In Journalism 101 classes across the nation, usually in the weeks between early and mid-October, tyro newsers and budding editors learn this bit of reader-friendly advice: No Question Heds.

Here are some jottings from an old notebook of mine, circa ... nevermind.

-- Headlines don't ask questions; that's the reporter's job.

-- Questions, by definition, don't inform.

-- Questions are incapable of reporting an event or development succinctly and factually.

-- Questions encourage readers to turn the page; most readers will think they know the answer to "stoopid questions" and move on to more informative fare.

My late-life corollaries:

Question heads tell readers that the weekly Arcadian's editors do not know that reading stories is part of their job descriptions. Question heads tell readers that the editors find the challenge to assemble an inviting, succinct, clear-eyed, fair-minded report of the column's content is excessive, mispent effort.

Question heads tell readers that the weekly tab's editors prefer the easy way to assemble a simulacrum of a newspaper: word-process whatever vague question had prompted the writer, blow it up to 36 points, break and center on three lines. The only newspaper-like goal is filling that annoying white space over the story.

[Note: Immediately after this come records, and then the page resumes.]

(** The calls on a handle, by the status of the goal. *)
Lemma on_rcl_ok (c : rcl_call World) s a h v (P : Prop) `{!Decision P} :
  shows s a -> P ->
  (if decide P then exists w', c (rcl s) = (Ok tt, w') /\ moves view (rcl s) w' h v
   else exists e, c (rcl s) = (Throw e, rcl s)) ->
  exists s', on_rcl c s = (Ok tt, s') /\ same_frame s s' /\
             shows s' (MkAserver (act a) (pend a) (upd h v (goals a))).
Proof.
  intros Hs HP Hc. destruct (decide P) as [_|Hn]; [|done].
  destruct Hc as (w' & Hw & Hm). eexists. unfold on_rcl. rewrite Hw.
  repeat split; try done; by apply shows_moves.
Qed.

Lemma on_rcl_throw (c : rcl_call World) s h v (P : Prop) `{!Decision P} :
  ~ P ->
  (if decide P then exists w', c (rcl s) = (Ok tt, w') /\ moves view (rcl s) w' h v
   else exists e, c (rcl s) = (Throw e, rcl s)) ->
  exists e, on_rcl c s = (Throw e, s).
Proof.
  intros HP Hc. destruct (decide P) as [Hn|_]; [done|].
  destruct Hc as (e & Hw). exists e. unfold on_rcl. rewrite Hw. by rewrite set_rcl_id.
Qed.

Lemma shows_set_active s a v :
  shows s a -> shows (set_active v s) (MkAserver v (pend a) (goals a)).
Proof. intros []. by split. Qed.
Lemma shows_set_pending s a v :
  shows s a -> shows (set_pending v s) (MkAserver (act a) v (goals a)).
Proof. intros []. by split. Qed.

Lemma ast_upd_eq x y h v g : ast (MkAserver x y (upd h v g)) h = Some v.1.
Proof. unfold ast, upd. simpl. by case_decide. Qed.

Lemma ast_upd_ne x y h v g h' : h' <> h -> ast (MkAserver x y (upd h v g)) h' = fst <$> g h'.
Proof. intros. unfold ast, upd. simpl. by case_decide. Qed.
Lemma region_move t t' h :
  region t t' -> goal_step (h ∈ cancels t) (goals (serv t) h) (goals (serv t') h).
Proof.
  unfold goal_step.
  intros [a a' q k k' cl cl' (_ & _ & ->) _ _|lib c a a' q k cl Hl (_ & _ & ->)
    |g a a' q k cl Hn (_ & _ & ->)|g a a' q k cl Hs (_ & _ & ->)|g a a' q k cl Hin (_ & _ & ->)
    |lib g a a' q k cl Hl (_ & _ & ->) _|lib g a a' q cl Hl (_ & _ & ->)|lib g a a' q cl Hl (_ & _ & ->)];
    cbn [serv cancels].
  - left. constructor.
  - left. by apply move_api.
  - cbn. unfold upd. case_decide as Hd; [right|left; constructor]. subst g. split; [|done].
    unfold ast in Hn. by destruct (goals a h).
  - left. constructor.
  - left. apply move_lib, spec_lib_moved. by intros f ->%list_elem_of_singleton.
  - left. by apply move_accepted.
  - left. by apply move_cancel.
  - left. by apply move_cancel_finish.
Qed.

Lemma released_aheld t0 t t' h : released t0 t t' -> (aheld h t' <-> aheld h t).
Proof.
  intros [Ha Hp Hq Hk Hc _]. unfold aheld, in_slots. by rewrite Ha, Hp, Hq, Hk, Hc.
Qed.

Lemma released_status t0 t t' h :
  released t0 t t' ->
  ast (serv t') h = ast (serv t) h \/
  ~ aheld h t /\ unfinished (ast (serv t) h) = true /\ ast (serv t') h = Some CANCELED.
Proof. intros R. unfold ast. destruct (released_goals _ _ _ R h) as [[-> _]|(? & ? & ->)]; auto. Qed.

Lemma queued_held h t : h ∈ queued (queue t) -> aheld h t.
Proof.
  intros Hq. right. left. unfold queued in Hq. apply list_elem_of_omap in Hq as (m & Hm & Hh).
  apply list_elem_of_fmap. exists m. destruct m; by simplify_eq.
Qed.

Lemma released_inv t0 t t' :
  released t0 t t' -> inv (serv t) (queue t) (cancels t) -> inv (serv t') (queue t') (cancels t').
Proof.
  intros R I. rewrite (released_queue _ _ _ R), (released_cancels _ _ _ R).
  pose proof (released_act _ _ _ R) as Ha. pose proof (released_pend _ _ _ R) as Hp.
  assert (forall h, aheld h t -> ast (serv t') h = ast (serv t) h) as Hh.
  { intros h Hh. by destruct (released_status _ _ _ h R) as [|[? _]]. }
  assert (forall h st, ast (serv t') h = Some st -> st <> CANCELED -> ast (serv t) h = Some st) as Hst.
  { intros h st E Hn. destruct (released_status _ _ _ h R) as [|(_ & _ & ?)]; congruence. }
  split; try intros h; rewrite ?Ha, ?Hp.
  - apply (inv_distinct _ _ _ I).
  - intros E. rewrite Hh by (by left; left). by apply (inv_active _ _ _ I).
  - intros E. rewrite Hh by (by left; right). by apply (inv_pending _ _ _ I).
  - intros E. by apply (inv_executing _ _ _ I), Hst.
  - intros E. by apply (inv_accepted _ _ _ I), Hst.
  - intros E. rewrite Hh by (by apply queued_held). by apply (inv_queued _ _ _ I).
  - apply (inv_nodup _ _ _ I).
  - intros E. destruct (released_status _ _ _ h R) as [->|(_ & _ & ->)]; [|by eexists].
    by apply (inv_canceling _ _ _ I).
Qed.

(** An unfinished goal without an owner is being canceled. *)
Lemma unheld_canceling t h :
  inv (serv t) (queue t) (cancels t) -> ~ aheld h t -> unfinished (ast (serv t) h) = true ->
  ast (serv t) h = Some CANCELING.
Proof.
  intros I Hn. destruct (ast (serv t) h) as [[]|] eqn:E; try done; intros _; destruct Hn.
  - destruct (inv_accepted _ _ _ I h E); [by left; right|by apply queued_held].
  - left. left. by apply (inv_executing _ _ _ I).
Qed.

Lemma astep_inv t t' : astep t t' -> ainv t -> ainv t'.
Proof.
  intros (m & Hr & R) [I Hheld]. pose proof (region_inv _ _ Hr I) as Im.
  split; [by apply (released_inv t m)|]. intros h Hu. apply (released_aheld _ _ _ h R).
  destruct (released_goals _ _ _ R h) as [[E Hno]|(_ & _ & E)]; unfold ast in Hu; rewrite E in Hu;
    [|done]. change (unfinished (ast (serv m) h) = true) in Hu.
  destruct (decide (unfinished (ast (serv t) h) = true)) as [Hu0|Hu0].
  - destruct (decide (h ∈ cancels m)) as [|Hc]; [by right; right; right|].
    apply dec_stable. intros Hn. apply Hno. auto.
  - destruct (region_move _ _ h Hr) as [Hm|[_ Hm]].
    + destruct Hu0. unfold ast in *. destruct Hm; cbn in *; try done.
      all: naive_solver.
    + assert (ast (serv m) h = Some ACCEPTED) as Hst by (unfold ast; by rewrite Hm).
      destruct (inv_accepted _ _ _ Im h Hst); [by left; right|by apply queued_held].
Qed.

Lemma astep_move t t' h :
  ainv t -> astep t t' -> goal_step (h ∈ cancels t) (goals (serv t) h) (goals (serv t') h).
Proof.
  intros [I _] (m & Hr & R). pose proof (region_move _ _ h Hr) as Hm.
  destruct (released_goals _ _ _ R h) as [[-> _]|(Hn & Hu & ->)]; [exact Hm|]. left.
  pose proof (unheld_canceling m h (region_inv _ _ Hr I) Hn Hu) as [o Ho]%ast_view. rewrite Ho in Hm.
  destruct Hm as [Hm|[_ [=]]].
  destruct (goals (serv t) h) as [[st o']|]; inversion Hm; subst; constructor; auto.
Qed.

Definition sys_inv (s : system) : Prop := ainv (abs_system s).

Lemma initial_inv s : initial s -> sys_inv s.
Proof.
  intros (Ha & Hp & Hq & Hst & _ & Hc).
  assert (forall h, ast (abs_of (srv s)) h = None) as Hn by apply Hst.
  split; [|intros h; cbn [abs_system serv]; by rewrite Hn].
  cbn [abs_system serv queue cancels]. rewrite Hq, Hc.
  split; simpl; rewrite ?Ha, ?Hp; intros; rewrite ?Hn in *; try done.
  - by apply not_elem_of_nil in H.
  - constructor.
  - by apply not_elem_of_nil in H.
Qed.

Lemma reachable_inv s : reachable s -> sys_inv s.
Proof.
  induction 1 as [s Hi|e s s' _ IH He]; [by apply initial_inv|].
  by apply (astep_inv _ _ (sys_step_astep _ _ _ He)).
Qed.

(** ** The theorems *)

(** C1 -- In every reachable state of a simple action server under any interleaving of goal requests, cancel requests, library transitions (also inside locked regions), owner messages, user hooks and method calls of other threads: at most one goal executes and it is the one in the active slot; the active slot only holds a goal that is executing or being canceled, the pending slot one that is deferred or being canceled, and they are different goals; and every goal that was accepted and neither started nor finished is in the pending slot or waits exactly once in the owner's queue, so no accepted goal is ever forgotten. *)
Theorem slots_invariant (s : system) :
  reachable s ->
  let st h := status_of (rcl (srv s)) h in
  (forall h, st h = Some EXECUTING -> goal_active_ (srv s) = Some h) /\
  (forall h, goal_active_ (srv s) = Some h -> st h = Some EXECUTING \/ st h = Some CANCELING) /\
  (forall h, goal_pending_ (srv s) = Some h -> st h = Some ACCEPTED \/ st h = Some CANCELING) /\
  (forall h, goal_active_ (srv s) = Some h -> goal_pending_ (srv s) <> Some h) /\
  (forall h, st h = Some ACCEPTED -> goal_pending_ (srv s) = Some h \/ h ∈ queued (engine (srv s))) /\
  NoDup (queued (engine (srv s))).
Proof.
  intros [I _]%reachable_inv. split_and!.
  - apply (inv_executing _ _ _ I).
  - apply (inv_active _ _ _ I).
  - apply (inv_pending _ _ _ I).
  - apply (inv_distinct _ _ _ I).
  - apply (inv_accepted _ _ _ I).
  - apply (inv_nodup _ _ _ I).
Qed.

(** A library that moves [h] in one window. *)
Definition at_window (p : window) (h : GoalHandle) : interference AO :=
  fun p' => match p, p' with
            | BeforeFinishActive, BeforeFinishActive | BeforeIsCanceling, BeforeIsCanceling
            | BeforeIsExecuting, BeforeIsExecuting | BeforeExecute, BeforeExecute
            | BeforeEnd, BeforeEnd => [h]
            | _, _ => []
            end.

Lemma lib_in_quiet cl : lib_in quiet cl.
Proof. repeat constructor. Qed.

Lemma lib_in_at p h cl : h ∈ cl -> lib_in (at_window p h) cl.
Proof. intros Hin. destruct p; repeat (constructor; [by repeat constructor|]); constructor. Qed.

(** The release of handles does not touch the goals that are held or finished. *)
Lemma release_view s m h :
  h ∈ held m \/ unfinished (status_of (rcl (srv m)) h) = false ->
  view (rcl (srv (release s m))) h = view (rcl (srv m)) h.
Proof.
  intros Hor. cbn. rewrite destroy_handles_view. case_decide as Hin; [|done].
  apply list_elem_of_filter in Hin as [Hn _]. destruct Hor as [? | Hu]; [done|by rewrite Hu].
Qed.

Lemma release_shape s m :
  exists w, release s m = MkSystem (set_rcl w (srv m)) (owner m) (canceling m) /\
    forall h, h ∈ held m \/ unfinished (status_of (rcl (srv m)) h) = false ->
      view w h = view (rcl (srv m)) h.
Proof. eexists. split; [done|]. intros h Hor. by apply (release_view s m h). Qed.

Lemma held_active s h : goal_active_ (srv s) = Some h -> h ∈ held s.
Proof. intros Ha. unfold held. rewrite Ha. by left. Qed.
Lemma held_canceling s h : h ∈ canceling s -> h ∈ held s.
Proof. intros Hc. apply held_aheld. by right; right; right. Qed.

Lemma cancel_goal_status w h st :
  status_of w h = Some st -> st = ACCEPTED \/ st = EXECUTING ->
  status_of (cancel_goals [h] w) h = Some CANCELING.
Proof.
  unfold status_of. intros Hst Hor. rewrite cancel_goals_view, decide_True by (by left).
  destruct (view w h) as [[st' o]|]; [|done]. cbn in Hst. injection Hst as ->.
  by destruct Hor as [-> | ->].
Qed.
(** C6 -- Shutting a server down finishes its goals, but not as its comment says: an active or pending goal whose handle nobody else holds is canceled by the destruction of the handle, with a default result, although no client asked for it (the comment says aborted). A goal that a message to the owner, the handler it runs or the library still holds keeps its state until the last of them lets go, and is canceled then; whatever the owner, its hooks, other threads and the library do afterwards, the class never puts such a goal back into a slot and never gives it another result. *)
Theorem shutdown_cancels_goals (this : SimpleActionServer GoalUUID Server) s h :
  reachable (GoalUUID := GoalUUID) s -> in_slots h (abs_of (srv s)) ->
  view (rcl (srv (shut_down this s))) h =
    (if decide (h ∈ held_elsewhere s) then view (rcl (srv s)) h
     else Some (CANCELED, Some default_result)) /\
  forall (es : list event) s', run_events es (shut_down this s) = Some s' ->
    goal_active_ (srv s') <> Some h /\ goal_pending_ (srv s') <> Some h /\
    (view (rcl (srv s')) h = Some (CANCELED, Some default_result) \/
     h ∈ held s' /\ exists st, status_of (rcl (srv s')) h = Some st /\ terminal st = false).
Proof.
  intros I%reachable_inv Hin. destruct (in_slots_known s h I Hin) as [Hu Hq].
  pose proof (shut_down_view this s h Hin (inv_distinct _ _ _ (ainv_slots _ I) h) Hu) as Hv.
  split; [exact Hv|]. intros es s' Hr.
  destruct (shut_down_frame this s) as (Ha & Hp & He & Ho & Hc).
  assert (settling h (abs_system (shut_down this s))) as Hset.
  { split.
    - split; cbn [abs_system serv queue]; [|by rewrite He].
      unfold in_slots. cbn [abs_of act pend]. rewrite Ha, Hp. by intros [|].
    - change (goals (serv (abs_system (shut_down this s))) h) with
        (view (rcl (srv (shut_down this s))) h). rewrite Hv.
      case_decide as Hh; [left|by right]. split.
      + apply held_aheld. unfold held, elsewhere. rewrite Ha, Hp, He, Ho, Hc. exact Hh.
      + unfold ast. change (goals (serv (abs_system (shut_down this s))) h) with
          (view (rcl (srv (shut_down this s))) h). rewrite Hv. exact Hu. }
  destruct (run_settling es _ s' h Hr Hset) as [[Hn _] Hor].
  split; [intros E; apply Hn; by left|]. split; [intros E; apply Hn; by right|].
  destruct Hor as [[Hh Hu']|?]; [right|by left]. split; [by apply held_aheld|].
  change (unfinished (status_of (rcl (srv s')) h) = true) in Hu'.
  destruct (status_of (rcl (srv s')) h) as [st|]; [|done]. exists st. split; [done|].
  cbn in Hu'. by destruct (terminal st).
Qed.
End Outcomes.

(** ** The theorems at work *)
Module Witnesses.
Import RclcppAction.Reference ActionSystem.Witnesses.

(** Two goals have been accepted, the acceptance of a third is in the queue. *)
Definition three_goals : list (event (AO := ref_ops) (GoalUUID := nat)) := two_goals ++ [EvGoal 3 9].

Definition busy_state : system (AO := ref_ops) :=
  default start_state (run_events three_goals start_state).

Lemma busy_reachable : reachable (AL := ref_laws) (GoalUUID := nat) busy_state.
Proof.
  unfold busy_state. destruct (run_events three_goals start_state) as [s|] eqn:Hs; simpl.
  - exact (reachable_run three_goals start_state s (reachable_init _ start_initial) Hs).
  - apply (f_equal (fun o => match o with Some _ => true | None => false end)) in Hs.
    vm_compute in Hs. discriminate Hs.
Qed.

Lemma unfinished_goals_are_held_witness :
  exists s3 : system, run_events (GoalUUID := nat) (overtaken (AO := ref_ops) 8) busy_state = Some s3 /\
    status_of (rcl (srv s3)) (8 : @GoalHandle ref_ops) = Some CANCELING.
Proof.
  destruct (unfinished_goals_are_held (AL := ref_laws) busy_state busy_reachable) as (_ & H & _).
  destruct (H 9 8) as [(s3 & m & Hr & _ & Hst & _) _]; [vm_compute; reflexivity..|].
  exists s3. exact (conj Hr Hst).
Defined.

(** Its first request to cancel the active goal. *)
Definition canceled_state : system (AO := ref_ops) :=
  default busy_state (sys_step (GoalUUID := nat) (EvCancelRequest (7 : @GoalHandle ref_ops)) busy_state).

Lemma cancel_request_settles_witness :
  engine (srv canceled_state) = [MsgAccepted 9; MsgCancelHandler 7] /\
  owner_reaches (AO := ref_ops) (GoalUUID := nat) canceled_state [].
Proof.
  split; [vm_compute; reflexivity|].
  refine (proj1 (cancel_request_settles (AL := ref_laws) busy_state _ 7 busy_reachable _ _)).
  - left. vm_compute. reflexivity.
  - vm_compute. reflexivity.
Defined.

(** A server on the component 4 of the reference instance. *)
Definition some_server : SimpleActionServer (AO := ref_ops) (RO := RttReference.ref_rtt_ops) nat nat :=
  MkSimpleActionServer (RO := RttReference.ref_rtt_ops) (RTTActionServer_ctor "dock") 4 "".

Lemma shutdown_cancels_goals_witness :
  view (rcl (srv (shut_down some_server busy_state))) (7 : @GoalHandle ref_ops) = Some (CANCELED, Some 0).
Proof.
  refine (eq_trans (proj1 (shutdown_cancels_goals (AL := ref_laws) some_server busy_state 7 busy_reachable _)) _).
  - left. vm_compute. reflexivity.
  - vm_compute. reflexivity.
Defined.
End Witnesses.
(* ===== verification/RosImport.v ===== *)
(** Package [rtt_ros2] ([src/rtt_ros2/src/rtt_ros2.cpp],
    [src/rtt_ros2/src/rtt_ros2_service.cpp]): finding ROS packages and importing
    the Orocos plugins of a package and of its plugin dependencies.

    The ament index, the file system, libxml2 and RTT's component loader are
    interfaces ([AmentIndex], [LoaderOps]). The index does not change while
    [import] runs. The loop over the queue of dependency names has no structural
    bound, so [collect] takes fuel; [collect_enough] and [collect_cycle] say when
    some amount of fuel is enough and when none is. *)

From Stdlib Require Import Ascii.
From S2P Require Import Prelude RclcppAction RttServices.
Local Open Scope string_scope.
Local Open Scope list_scope.

(** ** The ament index, package files and the component loader *)

(** [PackageNotFoundError], or any other exception (the index refuses empty names, and
    resources it cannot read, with [std::runtime_error]). *)
Inductive index_error := PackageNotFoundError | OtherIndexError (what : string).

Class AmentIndex := {
  (** [get_resource type name]: the content of the resource and its prefix, if there is one *)
  get_resource : string -> string -> outcome index_error (option (string * string));
  get_package_share_directory : string -> outcome index_error string;
  get_package_prefix : string -> outcome index_error string;
  is_regular_file : string -> bool;
  (** the text of the nodes at [/package/export/rtt_ros2/plugin_depend/text()] of
      an XML file, null entries of the node table as [None]; [None] when libxml2
      gives no result object *)
  plugin_depend_nodes : string -> option (list (option string)) }.

Class LoaderOps := {
  LoaderWorld : Type;
  getComponentPath : LoaderWorld -> string;
  isImported : LoaderWorld -> string -> bool;
  loader_import : string -> string -> State LoaderWorld bool }.

(** An import that succeeds has imported the package; what is imported stays so. *)
Class LoaderLaws (LO : LoaderOps) := {
  loader_import_done p path w :
    (loader_import p path w).1 = true -> isImported (loader_import p path w).2 p = true;
  loader_import_keeps p path w q :
    isImported w q = true -> isImported (loader_import p path w).2 q = true }.

(** ** Strings *)

(** [std::getline(stream, part, sep)] until it fails: a last part is produced
    only if a character was left to read. *)
Fixpoint getline_all (sep : ascii) (s cur : string) : list string :=
  match s with
  | EmptyString => if bool_decide (cur = "") then [] else [cur]
  | String c s =>
      if bool_decide (c = sep) then cur :: getline_all sep s ""
      else getline_all sep s (cur +:+ String c "")
  end.

(** [boost::filesystem::path::operator/] on a relative right operand. *)
Definition path_append (a b : string) : string :=
  if bool_decide (a = "") then b
  else if bool_decide (String.get (String.length a - 1) a = Some "/"%char) then a +:+ b
  else a +:+ "/" +:+ b.

Section RosImport.
Context {AI : AmentIndex}.

(* [rtt_ros2/src/rtt_ros2.cpp:68-80] find *)
Definition find (package : string) : outcome index_error string :=
  match get_package_share_directory package with
  | Throw PackageNotFoundError => Ok ""
  | r => r
  end.

(** ** Collecting the dependencies *)

(** What one turn of the loop learns about a name. [DepUndefined] is an
    exception nothing catches, or a null XPath result that is dereferenced. *)
Inductive dep_info :=
| DepFound (search_path : string) (deps : list string)
| DepMissing
| DepUndefined.

(* [rtt_ros2/src/rtt_ros2.cpp:108-216] dep_name *)
Definition find_dep (dep_name : string) : dep_info :=
  match get_resource "rtt_ros2_plugin_depends" dep_name with
  | Throw _ => DepUndefined
  | Ok (Some (plugin_depends, prefix_path)) =>
      DepFound (path_append (path_append prefix_path "lib") "orocos")
        (getline_all ";"%char plugin_depends "")
  | Ok None =>
      match get_package_share_directory dep_name with
      | Throw PackageNotFoundError => DepMissing
      | Throw (OtherIndexError _) => DepUndefined
      | Ok dir =>
          let package_xml_path := path_append dir "package.xml" in
          if negb (is_regular_file package_xml_path) then DepMissing
          else
            match get_package_prefix dep_name, plugin_depend_nodes package_xml_path with
            | Ok prefix, Some nodes =>
                DepFound (path_append (path_append prefix "lib") "orocos")
                  (omap (fun n => n) nodes)
            | _, _ => DepUndefined
            end
      end
  end.

Record collected := MkCollected {
  deps_to_import : list string;
  search_paths : list string;
  missing_packages : gset string }.

(** The loop over [dep_names]: [None] while it has not ended, [Some None] if the
    call never gets past it regularly. *)
(* [rtt_ros2/src/rtt_ros2.cpp:101-220] dep_names *)
Fixpoint collect (fuel : nat) (dep_names : list string) (c : collected) : option (option collected) :=
  match dep_names with
  | [] => Some (Some c)
  | dep_name :: dep_names =>
      match fuel with
      | 0 => None
      | S fuel =>
          match find_dep dep_name with
          | DepUndefined => Some None
          | DepMissing =>
              collect fuel dep_names
                (MkCollected (deps_to_import c) (search_paths c) ({[dep_name]} ∪ missing_packages c))
          | DepFound path deps =>
              collect fuel (dep_names ++ deps)
                (MkCollected (deps_to_import c ++ [dep_name]) (search_paths c ++ [path])
                   (missing_packages c))
          end
      end
  end.

Definition collect_start : collected := MkCollected [] [] ∅.

(** ** Importing what was collected *)
Section Import.
Context {LO : LoaderOps}.

(* [rtt_ros2/src/rtt_ros2.cpp:226-232] path_list *)
Fixpoint prepend_paths (rpaths : list string) (seen : gset string) (path_list : string) : string :=
  match rpaths with
  | [] => path_list
  | it :: rpaths =>
      if bool_decide (it ∈ seen) then prepend_paths rpaths seen path_list
      else prepend_paths rpaths ({[it]} ∪ seen) (it +:+ ":" +:+ path_list)
  end.

(* [rtt_ros2/src/rtt_ros2.cpp:240-259] deps_to_import *)
Fixpoint import_all (rdeps : list string) (path_list : string) (missing : gset string)
    : State LoaderWorld (gset string) :=
  fun w =>
    match rdeps with
    | [] => (missing, w)
    | it :: rdeps =>
        if bool_decide (it = "rtt_ros2") || isImported w it then import_all rdeps path_list missing w
        else
          let '(ok, w) := loader_import it path_list w in
          import_all rdeps path_list (if ok : bool then missing else {[it]} ∪ missing) w
    end.

(* [rtt_ros2/src/rtt_ros2.cpp:223-275] deps_to_import *)
Definition import_collected (c : collected) : State LoaderWorld bool :=
  fun w =>
    let '(missing, w) :=
      match deps_to_import c with
      | [] => (missing_packages c, w)
      | _ =>
          import_all (reverse (deps_to_import c))
            (prepend_paths (reverse (search_paths c)) ∅ (getComponentPath w))
            (missing_packages c) w
      end in
    (bool_decide (missing = ∅), w).

(** [None]: the loop needs more fuel; [Some None]: no regular return. *)
(* [rtt_ros2/src/rtt_ros2.cpp:82-276] import *)
Definition import (fuel : nat) (package : string) (w : LoaderWorld)
    : option (option (bool * LoaderWorld)) :=
  match collect fuel [package] collect_start with
  | None => None
  | Some None => Some None
  | Some (Some c) => Some (Some (import_collected c w))
  end.
End Import.
End RosImport.

(** ** The RTT plugin *)
Section Plugin.
Context {RC : RclcppOps} {RO : RTTOps RC}.

(* [rtt_ros2/src/rtt_ros2_service.cpp:24-42] loadROSService *)
Definition ros2_loadROSService (w : RTTWorld) : RTTWorld :=
  let '(ros, w) := provides GlobalService "ros" w in
  let w := addOperation ros "find" w in
  addOperation ros "import" w.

Back to the reading part of the job. Here's what the question asker missed by not freeing up about 60 seconds to read her own newspaper:

Sentence 2: The May 25 vote was controversial ...
Sentence 3: ... activitists came in numbers,* warning of the dangers ....
Sentence 10: ... commissioners did the right thing .... even though they were faced with opposition and negative public opinion.
Sentence 11: ... the controversy is not over ...
Sentence 12: ... [Future developments] will surely spark a heated debate and cause much controversy ...
Next to last sentence: ... environmental issues and other concerns will have to be debated and resolved ...

Dear Editor: In answer to your question, the phosphate controversy is real; the newspaper? Probably not.


*The rest of us came in shirts and jeans.